Converting Conservatives: The Importance of Moral Consistency
Recently, my wife Deborah sent me a YouTube video of Michael Knowles’ speech at a Young America’s Foundation event held at Clemson University. Therein, Knowles addressed the question of who is to blame for the evils of surrogacy.
The background to the discussion is recent growth in the practice of same-sex couples “purchasing children”—as he puts it—via surrogacy and in vitro fertilization. He states that political liberals enthusiastically support this development, while many political conservatives find it “abhorrent.” Yet, he contends, “even some self-styled conservatives celebrate it.”
Some may find it surprising that this conservative Republican political commentator places the chief blame not on the homosexual couples themselves but rather on “capitalism unconstrained by morality” and what he calls “the commodification of children.” For those who know that Michael Knowles is a practicing Catholic, that fact may be less surprising. He is simply following the principles of Catholic social teaching, which—while explicitly rejecting communism and socialism—also opposes “unbridled capitalism.”
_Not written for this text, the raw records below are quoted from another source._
(* ===== verification/StorageFacts.v ===== *)
(** * Stored conversations are private and are read back

    The data of one user are not changed or read by what another user does in the
    same browser; and settled messages that were saved are loaded as they are. *)
From Stdlib Require Import SpecFloat.
From stdpp Require Import strings gmap.
From S2P Require Import Prelude JsString JsNumber JsNumberFacts NumberText JsValue JsJson JsonText JsMap Syntax AuthSession ChatMessage PlaygroundStorage.

#[local] Open Scope Z_scope.

(** ** Keys *)
Definition valid_id (id : num) : bool := valid_binary 53 1024 id && negb (bool_decide (id = S754_zero true)).

Lemma split_at (c : Z) (a b x y : jstr) : c ∉ a -> c ∉ x -> a ++ c :: b = x ++ c :: y -> a = x /\ b = y.
Proof.
  revert x. induction a as [|d a IH]; intros [|e x] Ha Hx E; cbn in E; [by injection E|..].
  - injection E as <- _. exfalso. apply Hx. by left.
  - injection E as -> _. exfalso. apply Ha. by left.
  - injection E as -> E. apply not_elem_of_cons in Ha as [_ Ha]. apply not_elem_of_cons in Hx as [_ Hx].
    by destruct (IH _ Ha Hx E) as [-> ->].
Qed.

Lemma key_plain base : 58 ∉ key_text base.
Proof. destruct base; by compute_done. Qed.

Definition owner_key (base : storage_key) (id : num) : jstr := key_text base ++ js ":" ++ num_to_string id.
Essentially, Knowles’ charge is that political conservatives, who often style themselves as the morally superior party, are inconsistent with respect to certain political and moral stances and practices. While many of them are against IVF or surrogacy for same-sex couples, they support it for themselves or for other heterosexual couples. In response, Knowles offers arguments against IVF and surrogacy in general, showing why they are immoral in-and-of-themselves and not merely depending upon who is requesting them.
Before I watched the video myself, Deborah insightfully expanded upon Knowles’ arguments by applying the same principles to two other analogous situations: so-called “gender affirming care” (especially for minors), on the one hand, and various forms of contraception, on the other hand. Her comments could be summarized as follows: (1) Many conservatives are rightly opposed to hormonal “treatments” and surgical procedures that attempt to alter minors’ (or anyone’s, if they are more consistent) sexual phenotype; (2) These same conservatives are often okay with mutilating their own bodies via hormone treatments (e.g., “the pill”) or elective surgeries (vasectomies and hysterectomies) that intentionally cause healthy organ systems to stop functioning properly; (3) This is morally inconsistent. The premise that “such procedures are not healthcare” applies to both sets of practices, not just the former.